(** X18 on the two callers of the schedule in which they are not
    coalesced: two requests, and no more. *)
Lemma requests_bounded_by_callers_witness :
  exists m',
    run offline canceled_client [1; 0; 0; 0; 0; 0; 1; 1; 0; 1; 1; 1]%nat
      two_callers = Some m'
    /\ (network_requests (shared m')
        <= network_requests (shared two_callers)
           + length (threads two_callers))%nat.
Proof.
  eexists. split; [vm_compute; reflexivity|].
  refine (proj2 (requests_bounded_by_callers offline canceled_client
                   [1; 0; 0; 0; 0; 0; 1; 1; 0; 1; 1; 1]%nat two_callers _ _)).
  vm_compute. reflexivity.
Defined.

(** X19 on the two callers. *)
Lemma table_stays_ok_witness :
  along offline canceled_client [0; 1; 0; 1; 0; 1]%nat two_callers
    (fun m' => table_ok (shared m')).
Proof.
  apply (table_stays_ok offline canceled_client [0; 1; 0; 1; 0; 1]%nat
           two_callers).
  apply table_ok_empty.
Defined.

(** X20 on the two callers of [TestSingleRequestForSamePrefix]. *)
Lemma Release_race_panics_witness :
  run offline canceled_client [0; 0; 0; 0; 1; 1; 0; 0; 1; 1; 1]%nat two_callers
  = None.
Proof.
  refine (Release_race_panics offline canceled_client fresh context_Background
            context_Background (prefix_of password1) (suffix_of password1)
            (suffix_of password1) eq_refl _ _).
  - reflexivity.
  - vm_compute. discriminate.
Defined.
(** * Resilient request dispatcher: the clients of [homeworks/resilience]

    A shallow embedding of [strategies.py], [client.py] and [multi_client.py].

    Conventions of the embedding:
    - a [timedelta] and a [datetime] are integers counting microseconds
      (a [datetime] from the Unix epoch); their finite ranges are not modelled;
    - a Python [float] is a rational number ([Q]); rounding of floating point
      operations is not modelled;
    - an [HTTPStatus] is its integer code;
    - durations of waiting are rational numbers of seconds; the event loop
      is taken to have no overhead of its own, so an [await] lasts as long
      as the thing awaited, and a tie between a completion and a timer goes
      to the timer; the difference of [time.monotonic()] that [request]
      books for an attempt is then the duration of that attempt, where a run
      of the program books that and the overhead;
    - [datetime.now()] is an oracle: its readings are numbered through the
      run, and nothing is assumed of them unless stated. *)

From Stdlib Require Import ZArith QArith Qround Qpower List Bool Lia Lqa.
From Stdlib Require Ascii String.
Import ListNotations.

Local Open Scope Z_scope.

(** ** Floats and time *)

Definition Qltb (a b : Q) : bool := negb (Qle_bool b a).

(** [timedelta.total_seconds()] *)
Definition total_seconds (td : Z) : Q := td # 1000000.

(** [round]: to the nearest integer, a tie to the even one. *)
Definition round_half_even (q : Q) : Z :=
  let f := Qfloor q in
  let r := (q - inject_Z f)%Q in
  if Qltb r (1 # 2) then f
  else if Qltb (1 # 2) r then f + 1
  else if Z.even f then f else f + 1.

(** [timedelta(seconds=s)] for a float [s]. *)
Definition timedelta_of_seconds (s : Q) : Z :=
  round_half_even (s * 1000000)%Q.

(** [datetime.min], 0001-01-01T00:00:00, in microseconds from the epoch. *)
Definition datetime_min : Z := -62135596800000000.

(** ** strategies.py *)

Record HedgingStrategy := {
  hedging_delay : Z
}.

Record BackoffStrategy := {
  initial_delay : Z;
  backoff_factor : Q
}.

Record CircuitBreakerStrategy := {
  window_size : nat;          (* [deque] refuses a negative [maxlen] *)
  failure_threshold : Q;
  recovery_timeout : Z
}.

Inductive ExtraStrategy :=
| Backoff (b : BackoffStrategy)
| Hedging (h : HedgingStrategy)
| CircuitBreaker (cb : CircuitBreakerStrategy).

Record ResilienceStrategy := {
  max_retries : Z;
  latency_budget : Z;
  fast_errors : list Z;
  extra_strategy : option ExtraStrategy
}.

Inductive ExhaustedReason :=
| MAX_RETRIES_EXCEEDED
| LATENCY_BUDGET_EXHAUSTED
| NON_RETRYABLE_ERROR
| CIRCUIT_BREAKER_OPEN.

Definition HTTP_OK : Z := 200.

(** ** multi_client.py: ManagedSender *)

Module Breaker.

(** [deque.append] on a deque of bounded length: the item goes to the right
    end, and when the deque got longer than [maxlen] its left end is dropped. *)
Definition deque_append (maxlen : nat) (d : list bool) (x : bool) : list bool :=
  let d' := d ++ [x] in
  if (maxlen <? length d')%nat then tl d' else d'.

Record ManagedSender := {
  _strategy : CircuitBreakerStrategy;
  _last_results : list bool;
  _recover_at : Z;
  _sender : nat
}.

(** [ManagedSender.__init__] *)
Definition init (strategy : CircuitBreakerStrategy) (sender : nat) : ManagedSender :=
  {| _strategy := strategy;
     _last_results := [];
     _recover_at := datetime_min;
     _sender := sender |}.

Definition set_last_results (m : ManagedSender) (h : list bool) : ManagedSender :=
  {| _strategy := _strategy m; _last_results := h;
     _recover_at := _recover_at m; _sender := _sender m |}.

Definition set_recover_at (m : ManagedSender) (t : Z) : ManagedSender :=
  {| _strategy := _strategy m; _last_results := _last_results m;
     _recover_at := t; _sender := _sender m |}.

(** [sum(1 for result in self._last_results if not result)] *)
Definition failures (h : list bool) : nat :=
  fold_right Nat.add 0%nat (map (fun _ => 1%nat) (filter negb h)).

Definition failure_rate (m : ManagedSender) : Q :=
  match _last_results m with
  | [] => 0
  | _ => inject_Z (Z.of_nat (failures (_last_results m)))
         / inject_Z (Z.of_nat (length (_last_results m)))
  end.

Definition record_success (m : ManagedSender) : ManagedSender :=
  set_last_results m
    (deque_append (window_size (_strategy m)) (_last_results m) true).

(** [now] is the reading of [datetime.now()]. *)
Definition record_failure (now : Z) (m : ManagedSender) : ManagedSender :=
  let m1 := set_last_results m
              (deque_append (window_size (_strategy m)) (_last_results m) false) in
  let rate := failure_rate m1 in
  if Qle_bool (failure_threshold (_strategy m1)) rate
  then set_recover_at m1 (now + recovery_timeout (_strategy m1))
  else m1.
● ● ● ●
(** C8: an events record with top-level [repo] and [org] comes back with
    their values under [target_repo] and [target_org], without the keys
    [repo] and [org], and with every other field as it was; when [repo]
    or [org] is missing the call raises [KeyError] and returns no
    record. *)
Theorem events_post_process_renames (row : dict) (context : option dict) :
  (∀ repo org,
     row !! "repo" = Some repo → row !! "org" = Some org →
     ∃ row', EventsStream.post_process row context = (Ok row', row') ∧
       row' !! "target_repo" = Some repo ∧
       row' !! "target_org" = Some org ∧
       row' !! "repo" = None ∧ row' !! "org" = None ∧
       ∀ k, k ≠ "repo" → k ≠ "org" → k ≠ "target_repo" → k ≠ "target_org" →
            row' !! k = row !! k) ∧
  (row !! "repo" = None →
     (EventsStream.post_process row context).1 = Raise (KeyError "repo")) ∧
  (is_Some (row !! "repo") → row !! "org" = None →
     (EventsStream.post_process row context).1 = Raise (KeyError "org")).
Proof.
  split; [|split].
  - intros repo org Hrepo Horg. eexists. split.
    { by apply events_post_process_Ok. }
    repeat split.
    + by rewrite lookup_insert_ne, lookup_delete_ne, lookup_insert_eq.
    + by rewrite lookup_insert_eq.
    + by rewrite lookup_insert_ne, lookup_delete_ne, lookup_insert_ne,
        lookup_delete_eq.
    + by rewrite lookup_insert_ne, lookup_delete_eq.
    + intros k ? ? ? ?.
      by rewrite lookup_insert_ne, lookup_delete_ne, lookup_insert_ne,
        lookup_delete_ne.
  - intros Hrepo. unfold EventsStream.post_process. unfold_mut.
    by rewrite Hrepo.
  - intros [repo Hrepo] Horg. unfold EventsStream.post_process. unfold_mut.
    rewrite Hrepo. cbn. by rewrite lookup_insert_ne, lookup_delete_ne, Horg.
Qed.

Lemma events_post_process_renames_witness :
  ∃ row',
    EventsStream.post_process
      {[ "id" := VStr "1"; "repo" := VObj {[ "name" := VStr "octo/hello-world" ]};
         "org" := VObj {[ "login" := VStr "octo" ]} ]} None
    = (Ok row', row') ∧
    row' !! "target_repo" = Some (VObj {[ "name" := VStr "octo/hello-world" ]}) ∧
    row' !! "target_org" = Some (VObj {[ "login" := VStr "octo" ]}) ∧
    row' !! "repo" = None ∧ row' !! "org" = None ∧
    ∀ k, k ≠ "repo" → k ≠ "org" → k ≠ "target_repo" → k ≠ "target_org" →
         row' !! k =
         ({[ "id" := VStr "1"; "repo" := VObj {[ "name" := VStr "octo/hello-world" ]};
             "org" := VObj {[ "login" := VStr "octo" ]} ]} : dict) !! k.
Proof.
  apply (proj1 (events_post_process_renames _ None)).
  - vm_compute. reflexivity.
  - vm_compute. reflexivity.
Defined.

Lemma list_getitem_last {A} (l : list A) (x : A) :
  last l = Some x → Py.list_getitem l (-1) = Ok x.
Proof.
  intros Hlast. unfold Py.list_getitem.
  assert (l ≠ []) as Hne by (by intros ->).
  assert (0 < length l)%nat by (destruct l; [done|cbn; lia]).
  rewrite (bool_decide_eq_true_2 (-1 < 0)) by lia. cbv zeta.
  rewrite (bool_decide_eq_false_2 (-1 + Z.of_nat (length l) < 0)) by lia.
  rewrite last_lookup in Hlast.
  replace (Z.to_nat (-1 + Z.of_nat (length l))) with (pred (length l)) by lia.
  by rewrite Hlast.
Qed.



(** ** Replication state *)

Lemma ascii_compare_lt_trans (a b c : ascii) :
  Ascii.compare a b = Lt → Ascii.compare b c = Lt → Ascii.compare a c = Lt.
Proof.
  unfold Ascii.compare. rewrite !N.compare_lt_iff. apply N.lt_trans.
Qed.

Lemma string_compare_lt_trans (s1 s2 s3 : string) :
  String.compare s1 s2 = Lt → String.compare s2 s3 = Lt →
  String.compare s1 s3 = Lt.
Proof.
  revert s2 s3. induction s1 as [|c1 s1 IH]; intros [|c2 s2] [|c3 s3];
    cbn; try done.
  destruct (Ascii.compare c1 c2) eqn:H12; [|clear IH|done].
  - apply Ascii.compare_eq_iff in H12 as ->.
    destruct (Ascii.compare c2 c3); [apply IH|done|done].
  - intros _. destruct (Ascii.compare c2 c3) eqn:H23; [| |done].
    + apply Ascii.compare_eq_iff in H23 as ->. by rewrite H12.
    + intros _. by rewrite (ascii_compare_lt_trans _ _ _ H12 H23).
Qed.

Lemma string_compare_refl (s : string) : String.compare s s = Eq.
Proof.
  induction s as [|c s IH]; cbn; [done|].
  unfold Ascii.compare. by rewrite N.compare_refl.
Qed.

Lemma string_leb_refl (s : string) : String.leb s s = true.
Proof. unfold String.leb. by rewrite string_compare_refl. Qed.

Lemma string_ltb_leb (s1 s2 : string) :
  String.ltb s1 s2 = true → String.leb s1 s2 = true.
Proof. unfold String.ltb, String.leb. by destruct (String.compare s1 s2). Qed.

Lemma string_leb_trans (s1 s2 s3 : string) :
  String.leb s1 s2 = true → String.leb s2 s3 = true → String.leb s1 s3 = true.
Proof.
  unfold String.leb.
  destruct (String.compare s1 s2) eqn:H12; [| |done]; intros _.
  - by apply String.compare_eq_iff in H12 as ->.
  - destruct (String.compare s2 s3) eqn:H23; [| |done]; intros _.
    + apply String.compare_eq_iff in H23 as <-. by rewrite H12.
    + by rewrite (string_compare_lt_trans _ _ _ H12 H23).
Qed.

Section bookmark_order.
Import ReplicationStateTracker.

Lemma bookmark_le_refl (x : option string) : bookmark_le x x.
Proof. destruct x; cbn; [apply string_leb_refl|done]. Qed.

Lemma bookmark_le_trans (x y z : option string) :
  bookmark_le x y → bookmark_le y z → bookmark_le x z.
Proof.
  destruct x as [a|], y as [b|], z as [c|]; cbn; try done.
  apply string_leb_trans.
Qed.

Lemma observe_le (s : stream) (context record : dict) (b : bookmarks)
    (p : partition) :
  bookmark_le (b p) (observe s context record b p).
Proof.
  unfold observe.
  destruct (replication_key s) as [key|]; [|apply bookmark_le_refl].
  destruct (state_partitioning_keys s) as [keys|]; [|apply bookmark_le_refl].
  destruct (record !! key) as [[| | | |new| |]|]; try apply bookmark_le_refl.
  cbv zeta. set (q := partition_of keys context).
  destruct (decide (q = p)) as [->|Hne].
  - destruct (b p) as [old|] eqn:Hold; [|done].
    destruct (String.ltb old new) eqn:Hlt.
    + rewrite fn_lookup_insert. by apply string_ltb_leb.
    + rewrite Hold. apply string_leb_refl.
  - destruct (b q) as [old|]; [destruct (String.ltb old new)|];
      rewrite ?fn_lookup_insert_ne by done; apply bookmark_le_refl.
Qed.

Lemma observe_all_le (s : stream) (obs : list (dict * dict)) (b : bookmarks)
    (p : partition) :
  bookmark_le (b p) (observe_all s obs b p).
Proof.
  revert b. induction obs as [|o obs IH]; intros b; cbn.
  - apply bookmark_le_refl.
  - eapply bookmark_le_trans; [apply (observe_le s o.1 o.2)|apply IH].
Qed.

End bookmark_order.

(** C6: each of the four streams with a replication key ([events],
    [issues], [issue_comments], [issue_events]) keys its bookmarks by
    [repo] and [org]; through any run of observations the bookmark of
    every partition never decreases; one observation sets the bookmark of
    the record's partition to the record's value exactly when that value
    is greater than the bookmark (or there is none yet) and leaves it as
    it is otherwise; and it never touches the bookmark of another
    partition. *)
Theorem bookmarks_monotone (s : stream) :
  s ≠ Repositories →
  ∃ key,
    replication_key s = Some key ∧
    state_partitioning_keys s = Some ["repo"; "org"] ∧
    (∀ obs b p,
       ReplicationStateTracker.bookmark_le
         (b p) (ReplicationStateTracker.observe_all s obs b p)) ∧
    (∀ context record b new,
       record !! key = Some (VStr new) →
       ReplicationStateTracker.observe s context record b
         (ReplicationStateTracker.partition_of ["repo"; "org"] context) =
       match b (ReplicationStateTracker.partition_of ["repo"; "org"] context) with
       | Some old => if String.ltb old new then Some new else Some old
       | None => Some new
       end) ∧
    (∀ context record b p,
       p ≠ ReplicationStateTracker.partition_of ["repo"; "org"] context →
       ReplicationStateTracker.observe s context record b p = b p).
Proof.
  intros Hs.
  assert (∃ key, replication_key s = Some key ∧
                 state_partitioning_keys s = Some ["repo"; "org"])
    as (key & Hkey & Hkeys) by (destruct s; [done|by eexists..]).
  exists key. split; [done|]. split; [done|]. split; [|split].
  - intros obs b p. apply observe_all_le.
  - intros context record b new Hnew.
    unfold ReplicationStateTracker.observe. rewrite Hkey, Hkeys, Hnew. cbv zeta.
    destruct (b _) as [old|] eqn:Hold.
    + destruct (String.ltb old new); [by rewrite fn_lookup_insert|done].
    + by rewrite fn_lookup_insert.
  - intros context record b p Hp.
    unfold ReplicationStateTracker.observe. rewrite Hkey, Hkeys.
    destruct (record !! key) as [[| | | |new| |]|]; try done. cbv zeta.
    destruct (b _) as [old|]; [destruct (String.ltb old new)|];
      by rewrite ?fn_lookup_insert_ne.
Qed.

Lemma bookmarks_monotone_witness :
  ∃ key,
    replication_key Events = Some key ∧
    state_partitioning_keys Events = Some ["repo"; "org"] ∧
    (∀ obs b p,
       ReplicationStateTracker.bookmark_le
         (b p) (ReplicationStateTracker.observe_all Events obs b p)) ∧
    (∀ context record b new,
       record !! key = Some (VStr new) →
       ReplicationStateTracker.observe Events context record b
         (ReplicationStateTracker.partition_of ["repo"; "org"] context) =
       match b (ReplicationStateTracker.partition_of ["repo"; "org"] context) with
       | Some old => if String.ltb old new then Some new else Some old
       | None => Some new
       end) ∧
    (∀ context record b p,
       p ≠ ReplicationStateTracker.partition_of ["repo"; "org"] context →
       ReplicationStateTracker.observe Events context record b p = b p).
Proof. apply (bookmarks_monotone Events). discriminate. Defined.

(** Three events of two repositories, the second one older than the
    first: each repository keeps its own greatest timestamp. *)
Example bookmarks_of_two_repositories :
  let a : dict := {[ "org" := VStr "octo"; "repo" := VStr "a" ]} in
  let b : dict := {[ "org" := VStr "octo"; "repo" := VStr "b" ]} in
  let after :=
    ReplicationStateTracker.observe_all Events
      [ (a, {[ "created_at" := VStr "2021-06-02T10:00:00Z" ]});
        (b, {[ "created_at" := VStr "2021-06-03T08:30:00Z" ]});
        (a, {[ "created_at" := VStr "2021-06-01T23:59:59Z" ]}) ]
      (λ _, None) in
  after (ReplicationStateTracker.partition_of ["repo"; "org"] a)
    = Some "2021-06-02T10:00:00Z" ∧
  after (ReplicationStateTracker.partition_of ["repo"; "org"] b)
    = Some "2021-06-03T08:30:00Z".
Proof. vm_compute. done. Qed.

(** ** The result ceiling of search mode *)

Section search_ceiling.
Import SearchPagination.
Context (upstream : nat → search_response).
● ● ● ●
= Assignment =
In the listing above, transcribe exactly everything from the line containing "(** X18 on the" down to the line containing "two_callers = Some m'", including both and nothing more.

= Reply to the exercise =
(** X18 on the two callers of the schedule in which they are not
    coalesced: two requests, and no more. *)
Lemma requests_bounded_by_callers_witness :
  exists m',
    run offline canceled_client [1; 0; 0; 0; 0; 0; 1; 1; 0; 1; 1; 1]%nat
      two_callers = Some m'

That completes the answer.